WORK REQUIRED: I'd like every line from the material below that has "back" in it.

SUPPLIED DATA:

--

(* ===== verification/FreezeToken.v ===== *)
(** * Seat-freeze tokens  (pkg/seatfreeze/freeze_token.go)

    A freeze of seats for an order is named "freeze-st<show>-tc<category>-o<order>".
    [ParseToken] scans the format and accepts only what prints back as it was
    read. *)
From Stdlib Require Import ZArith Lia Ascii String.
From stdpp Require Import base list strings.
From S2P Require Import Prelude GoBase.
Open Scope string_scope.
Open Scope list_scope.
Open Scope Z_scope.

Record Token := mkToken { ShowTimeID : Z; TicketCategoryID : Z; tok_OrderNumber : Z }.

Definition FormatToken (showTimeID ticketCategoryID orderNumber : Z) : string :=
  "freeze-st" +:+ format_int showTimeID +:+ "-tc" +:+ format_int ticketCategoryID
  +:+ "-o" +:+ format_int orderNumber.

(** ** fmt.Sscanf of a format of literals and [%d] *)

(** A literal of the format must be next in the input. *)
Fixpoint scan_literal (lit s : string) : option string :=
  match lit, s with
  | EmptyString, _ => Some s
  | String c lit, String d s => if decide (c = d) then scan_literal lit s else None
  | String _ _, EmptyString => None
  end.

(** The longest run of digits, and the rest. *)
Fixpoint take_digits (s : string) : string * string :=
  match s with
  | EmptyString => ("", "")
  | String c s' => if is_digit c then let '(d, r) := take_digits s' in (String c d, r) else ("", s)
  end.

(** [%d]: leading spaces, an optional sign, digits, in the range of int64. *)
Definition scan_int (s : string) : option (Z * string) :=
  let s := trim_left s in
  let '(sign, s) := match s with
                    | String "-" s' => (true, s')
                    | String "+" s' => (false, s')
                    | _ => (false, s)
                    end in
  let '(d, rest) := take_digits s in
  v ← parse_unsigned d;
  let v := if sign : bool then - v else v in
  if in_int64 v then Some (v, rest) else None.

(** [fmt.Sscanf(value, "freeze-st%d-tc%d-o%d", ...)]; input left over is no error. *)
Definition sscanf_token (value : string) : option Token :=
  s ← scan_literal "freeze-st" value;
  '(st, s) ← scan_int s;
  s ← scan_literal "-tc" s;
  '(tc, s) ← scan_int s;
  s ← scan_literal "-o" s;
  '(o, _) ← scan_int s;
  Some (mkToken st tc o).

Inductive freeze_token_err := ErrInvalidFreezeToken (value : string).

Definition ParseToken (value : string) : result freeze_token_err Token :=
  match sscanf_token value with
  | None => Err (ErrInvalidFreezeToken value)
  | Some token =>
      if (ShowTimeID token <=? 0) || (TicketCategoryID token <=? 0) || (tok_OrderNumber token <=? 0)
         || negb (bool_decide (FormatToken (ShowTimeID token) (TicketCategoryID token) (tok_OrderNumber token) = value))
      then Err (ErrInvalidFreezeToken value)
      else Ok token
  end.

Lemma scan_literal_app lit s : scan_literal lit (lit +:+ s) = Some s.
Proof. induction lit as [|c lit IH]; cbn; [done|]. by rewrite decide_True. Qed.

(** Digits stop at the first character that is none. *)
Lemma take_digits_app d s :
  sall is_digit d = true -> (forall c t, s = String c t -> is_digit c = false) ->
  take_digits (d +:+ s) = (d, s).
Proof.
  intros Hd Hs. induction d as [|c d IH]; cbn in *.
  - destruct s as [|c t]; [done|]. cbn. by rewrite (Hs c t eq_refl).
  - bool_norm. rewrite H. by rewrite IH.
Qed.

Lemma digit_cases c : is_digit c = true -> is_space c = false /\ c <> "-"%char /\ c <> "+"%char.
Proof.
  intros Hc. destruct c as [[] [] [] [] [] [] [] []]; try discriminate Hc; (split; [reflexivity|split; discriminate]).
Qed.

Lemma scan_int_format z s :
  0 <= z -> in_int64 z = true -> (forall c t, s = String c t -> is_digit c = false) ->
  scan_int (format_int z +:+ s) = Some (z, s).
Proof.
  intros Hz Hr Hs. pose proof (format_nonneg_digits z Hz) as Hd.
  pose proof (format_int_nonempty z) as Hne.
  assert (Hp : parse_unsigned (format_int z) = Some z).
  { unfold format_int. destruct (Z.ltb_spec z 0); [lia|]. by apply parse_unsigned_format. }
  destruct (format_int z) as [|c d] eqn:E; [done|].
  assert (Hc : is_digit c = true) by (cbn in Hd; by bool_norm).
  destruct (digit_cases c Hc) as (Hsp & Hm & Hpl).
  unfold scan_int. cbn [String.append trim_left]. rewrite Hsp.
  assert (Hsign : (match String c (d +:+ s) with
    | String "-" s' => (true, s') | String "+" s' => (false, s') | _ => (false, String c (d +:+ s)) end)
    = (false, String c (d +:+ s))).
  { destruct c as [[] [] [] [] [] [] [] []]; first [reflexivity|congruence]. }
  rewrite Hsign. change (String c (d +:+ s)) with ((String c d) +:+ s).
  rewrite take_digits_app by done. rewrite Hp. cbn [mbind option_bind]. by rewrite Hr.
Qed.

Lemma format_token_scans st tc o :
  0 <= st -> 0 <= tc -> 0 <= o -> in_int64 st = true -> in_int64 tc = true -> in_int64 o = true ->
  sscanf_token (FormatToken st tc o) = Some (mkToken st tc o).
Proof.
  intros. unfold sscanf_token, FormatToken.
  rewrite scan_literal_app. cbn [mbind option_bind].
  rewrite scan_int_format by (done || by intros ? ? [= <- _]). cbn [mbind option_bind].
  rewrite scan_literal_app. cbn [mbind option_bind].
  rewrite scan_int_format by (done || by intros ? ? [= <- _]). cbn [mbind option_bind].
  rewrite scan_literal_app. cbn [mbind option_bind].
  rewrite <- (sapp_nil_r (format_int o)).
  by rewrite scan_int_format by (done || by intros ? ? [= ]).
Qed.

(** The parser accepts exactly the strings [FormatToken] prints for positive
    64-bit identifiers, and gives those identifiers back: a freeze token names
    one show, category and order. *)
Theorem freeze_token_exact value t :
  in_int64 (ShowTimeID t) = true -> in_int64 (TicketCategoryID t) = true ->
  in_int64 (tok_OrderNumber t) = true ->
  (ParseToken value = Ok t <->
   0 < ShowTimeID t /\ 0 < TicketCategoryID t /\ 0 < tok_OrderNumber t /\
   value = FormatToken (ShowTimeID t) (TicketCategoryID t) (tok_OrderNumber t)).
Proof.
  intros H1 H2 H3. unfold ParseToken. split.
  - destruct (sscanf_token value) as [t'|]; [|done]. destr_if; [done|]. intros [= ->].
    bool_norm. by split_and!.
  - intros (P1 & P2 & P3 & ->). rewrite format_token_scans by (lia || done).
    destruct t as [st tc o]; cbn in *.
    destruct (Z.leb_spec st 0), (Z.leb_spec tc 0), (Z.leb_spec o 0); try lia.
    by rewrite bool_decide_eq_true_2.
Qed.

Lemma freeze_token_exact_witness :
  ParseToken "freeze-st5-tc7-o100" = Ok (mkToken 5 7 100) <->
  0 < 5 /\ 0 < 7 /\ 0 < 100 /\ "freeze-st5-tc7-o100" = FormatToken 5 7 100.
Proof. apply (freeze_token_exact "freeze-st5-tc7-o100" (mkToken 5 7 100)); reflexivity. Defined.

--

RESPONSE BOX:
    [ParseToken] scans the format and accepts only what prints back as it was
    64-bit identifiers, and gives those identifiers back: a freeze token names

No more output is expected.